Napoléon à Sainte-Hélène : la parole au professeur Luigi Mascilli-Migliorini


Reconstitution de la chambre à coucher de Napoléon, à Longwood House.
© musée de l’Armée / Emilie Cambier

Napoléon à Sainte-Hélène : la parole au professeur Luigi Mascilli-Migliorini

Napoléon à Sainte-Hélène ferme ses portes et totalise 90 000 visiteurs. Retour sur ce beau succès, avec le professeur Luigi Mascilli-Migliorini, professeur d’histoire moderne à l’Université de Naples «  L’Orientale » et président du comité scientifique de l’exposition.

L’étude des publics montre que les visiteurs ont d’abord trouvé l’exposition « intéressante » et « instructive » et seulement en troisième lieu « émouvante ». Quelles conclusions peut-on en tirer et y-t-il lieu de s’en féliciter ?
La réaction du public est tout à la fois surprenante et encourageante. On a souvent pensé que la seule façon de rendre compréhensible Napoléon, sa biographie et sa place dans l’histoire, était de  retrouver la dimension sentimentale du personnage, celle-là même qui l’a en quelque sorte occulté, voire noyé et ce, quelle que soit la perspective adoptée. En d’autres termes, le mythe serait donc  devenu la seule histoire possible. Les visiteurs de l’exposition paraissent, au contraire, nous dire qu’il est désormais possible, sans pour autant rompre avec une tradition « sentimentale » qui est  vieille de deux siècles et qui à ce titre fait aussi partie de l’histoire, d’aborder et de comprendre l’époque napoléonienne, ainsi que son acteur principal, par les moyens de l’intelligence et de la raison.

Le statut de l’empereur déchu, la façon dont les autorités britanniques le désignent ou s’adressent à lui, les signes et traces de sa grandeur passée enfin, sont au coeur de l’exposition. Peut-elle  nous aider à comprendre ce qu’est le pouvoir politique et la part qu’y ont les symboles qui s’y attachent ?
L’exposition a, en effet, tenté de montrer les années de Sainte-Hélène comme un récit autour de la question du pouvoir. De fait, Sainte-Hélène peut être considérée comme le roman d’origine des  temps modernes, un King Lear shakespearien, tout entier sous-tendu par un discours sur le pouvoir, ses attraits, ses horreurs, ses nostalgies et, surtout, sa fin. Mais il ne faut jamais oublier que,  si nous pouvons parler et penser ainsi, c’est parce que Napoléon lui-même nous a mis sur cette voie. En fait, Sainte-Hélène nous offre, exceptionnellement réunies, tout à la fois l’expérience «  vivante », en prise directe, de la déchéance du pouvoir et le récit de cette expérience par la personne même qui la subit : extraordinaire !
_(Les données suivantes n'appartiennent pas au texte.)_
Lemma wp_tick_all now sums w :
  NoDup (FaasStore.SumID <$> sums) → sup_ok w →
  wp (tick_all box_open marshal_request unmarshal_meta text rfc3339 text_le s now sums) w
    (λ ran w', sched_ok w w' ∧
       scanned (λ id, ∃ sum, sum ∈ sums ∧ FaasStore.SumID sum = id ∧ FaasStore.SumEnabled sum = true)
         now ran w w' ∧ ∀ id, id ∈ ran → id ∈ FaasStore.SumID <$> sums).
Proof.
  revert w. induction sums as [|sum sums IH]; intros w Hnd Hw.
  { apply wp_ret. split; [by split|]. split; [split|]; try done; intros id Hid;
      by apply not_elem_of_nil in Hid. }
  csimpl in Hnd. apply NoDup_cons in Hnd as [Hx Hnd]. cbn [tick_all].
  apply wp_bind. eapply wp_mono; [by apply wp_tick_one|]. intros ran w1 [[Hw1 Hf1] Hran].
  apply wp_bind. eapply wp_mono; [by apply IH|]. intros rest w2 [[Hw2 Hf2] [[Hin Hout] Hsub]].
  apply wp_ret. split; [split; [done|congruence]|].
  assert (Hlast : ∀ id, id ≠ FaasStore.SumID sum → w_lastRun w1 !! id = w_lastRun w !! id).
  { intros id Hne. destruct ran; [destruct Hran as (_ & _ & ->); by rewrite lookup_insert_ne|].
    by destruct Hran as [-> _]. }
  assert (Hrest : ∀ id, id ∈ rest → id ≠ FaasStore.SumID sum)
    by (intros id Hid ->; by apply Hx, Hsub).
  assert (Hrest' : ∀ id, id ∈ rest →
    (∃ sum', sum' ∈ sum :: sums ∧ FaasStore.SumID sum' = id ∧ FaasStore.SumEnabled sum' = true) ∧
    due w now id ∧ w_lastRun w2 !! id = Some now).
  { intros id Hid. destruct (Hin id Hid) as ((sum' & ? & ? & ?) & Hdue & ?).
    split; [exists sum'; split; [by right|done]|]. split; [|done].
    eapply due_other; [exact Hf1|by apply Hlast, Hrest|done]. }
  assert (Hself : FaasStore.SumID sum ∉ rest) by (intros Hid; by apply (Hrest _ Hid)).
  destruct ran.
  - destruct Hran as (Hen & Hdue & Hl). split; [split|].
    + intros id [->|Hid]%elem_of_cons; [|by apply Hrest'].
      split; [exists sum; split; [left|done]|]. split; [done|].
      by rewrite (Hout _ Hself), Hl, lookup_insert_eq.
    + intros id [Hne Hid]%not_elem_of_cons. rewrite (Hout id Hid). by apply Hlast.
    + csimpl. intros id [->|Hid]%elem_of_cons; [left|right; by apply Hsub].
  - split; [split; [exact Hrest'|]|].
    + intros id Hid. rewrite (Hout id Hid). destruct Hran as [-> _]. done.
    + csimpl. intros id Hid. right. by apply Hsub.
Qed.

Lemma wp_tickSchedule w :
  sup_ok w →
  wp (tickSchedule box_open marshal_request unmarshal_meta text rfc3339 text_le s) w
    (λ ran w', sched_ok w w' ∧ ∃ now,
       scanned (λ id, fr_enabled <$> functions (w_db w) !! id = Some true) now ran w w').
Proof.
  intros Hw. apply wp_bind. unfold FaasStore.ListFunctions. apply wp_read.
  { apply wp_ret. split; [by split|]. exists 0. split; [|done]. intros id Hid.
    by apply not_elem_of_nil in Hid. }
  set (sums := merge_sort _ _). apply wp_bind, wp_time_now. intros now w1 H1.
  pose proof (same_ok _ _ H1 Hw) as Hw1.
  assert (Hsums : ∀ sum, sum ∈ sums → FaasStore.SumEnabled sum = true →
            fr_enabled <$> functions (w_db w) !! FaasStore.SumID sum = Some true).
  { intros sum. unfold sums. rewrite merge_sort_Permutation, list_elem_of_fmap.
    intros ([id row] & -> & Hrow) Hen. apply elem_of_map_to_list in Hrow. simpl in *.
    by rewrite Hrow, <-Hen. }
  assert (Hnd : NoDup (FaasStore.SumID <$> sums)).
  { unfold sums. rewrite merge_sort_Permutation, <-list_fmap_compose.
    apply (NoDup_fst_map_to_list (functions (w_db w))). }
  clearbody sums. destruct H1 as (Hd & _ & _ & _ & _ & Hl).
  eapply wp_mono; [by apply wp_tick_all|]. intros ran w2 ([Hw2 Hf2] & [Hin Hout] & _).
  split; [split; [done|by rewrite Hf2, Hd]|]. exists now. split.
  - intros id Hid. destruct (Hin id Hid) as ((sum & Hsum & <- & Hen) & Hdue & Hstamp).
    split; [by apply Hsums|]. split; [|done].
    eapply due_other; [by rewrite Hd|by rewrite Hl|exact Hdue].
  - intros id Hid. by rewrite (Hout id Hid), Hl.
Qed.

(** ** Everything that happens to the supervisor *)

Definition boot : world := MkWorld empty_db ∅ ∅ ∅ ∅ 0 [] [] [] [] [] [] [].

Inductive sup_step (w : world) : world → Prop :=
| st_render serial channel trigger now force fs r w' fs' :
    Render box_open marshal_request unmarshal_meta text rfc3339 s serial channel trigger now
      force w fs = (r, w', fs') → sup_step w w'
| st_fanout fn trigger fs r w' fs' :
    fanOut box_open marshal_request unmarshal_meta text rfc3339 text_le s fn trigger w fs =
      (r, w', fs') → sup_step w w'
| st_tick fs r w' fs' :
    tickSchedule box_open marshal_request unmarshal_meta text rfc3339 text_le s w fs =
      (r, w', fs') → sup_step w w'
(* operators' and other components' writes *)
| st_tables d' :
    tables_ok d' → lastgood d' ⊆ lastgood (w_db w) → sup_step w (set_db d' w)
(* a restart loses the memory *)
| st_restart : sup_step w (set_lastRun ∅ (set_inv ∅ (set_cache ∅ w)))
(* what the outside will answer *)
| st_outside w' :
    w_db w' = w_db w → w_cache w' = w_cache w → w_inv w' = w_inv w →
    w_lastRun w' = w_lastRun w → w_trace w' = w_trace w →
    (∀ p, Some (Ok p) ∈ w_flights w' → zlen p = packed_len) → sup_step w w'.

Inductive reachable : world → Prop :=
| reach_boot : reachable boot
| reach_step w w' : reachable w → sup_step w w' → reachable w'.

Lemma wp_run {A} (m : MW A) w Q fs r w' fs' :
  wp m w Q → m w fs = (r, w', fs') → ∃ a, r = Ok a ∧ Q a w'.
Proof. intros H Hrun. destruct (H fs) as (a & w2 & fs2 & Hm & HQ). rewrite Hrun in Hm. simplify_eq. eauto. Qed.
Lorsque Napoléon Ier séjourne à Sainte-Hélène, il n’est plus un souverain, pas même un chef militaire. Comment expliquer que ces six années aient à ce point marqué les consciences et l’histoire  française, voire européenne, jusqu’à nos jours ?
On peut répondre à cette question, d’abord, sur un plan pour ainsi dire politique. Sainte-Hélène contribue à forger la conscience politique de la France sortie de la Révolution et, ce faisant, aide les  Français à comprendre ce qui s’est passé, ce qu’eux-mêmes ont réalisé au cours de cette période, ainsi que la façon dont ces événements s’inscrivent non en contraste avec leur histoire mais  dans une relation complexe et subtile faite de continuité et de rupture avec une tradition qui demeure et sert de point de départ à un élan vers leur avenir, qui est celui d’une « Grande Nation ». Pour  ’Europe, Sainte-Hélène marque l’origine d’une modernisation politique d’inspiration libérale et démocratique, alors qu’auparavant il n’y avait d’autre alternative que d’imiter la France ou de  subir, sous la contrainte, l’exportation du modèle français. Les défaites ont finalement construit un Napoléon européen bien plus que ses victoires. C’est en effet au moment même où l’on aurait pu  se passer de ce petit homme prisonnier au large de l’Atlantique, que l’Europe a commencé à accepter la leçon historique qui se cachait, derrière son domaine et sa gloire.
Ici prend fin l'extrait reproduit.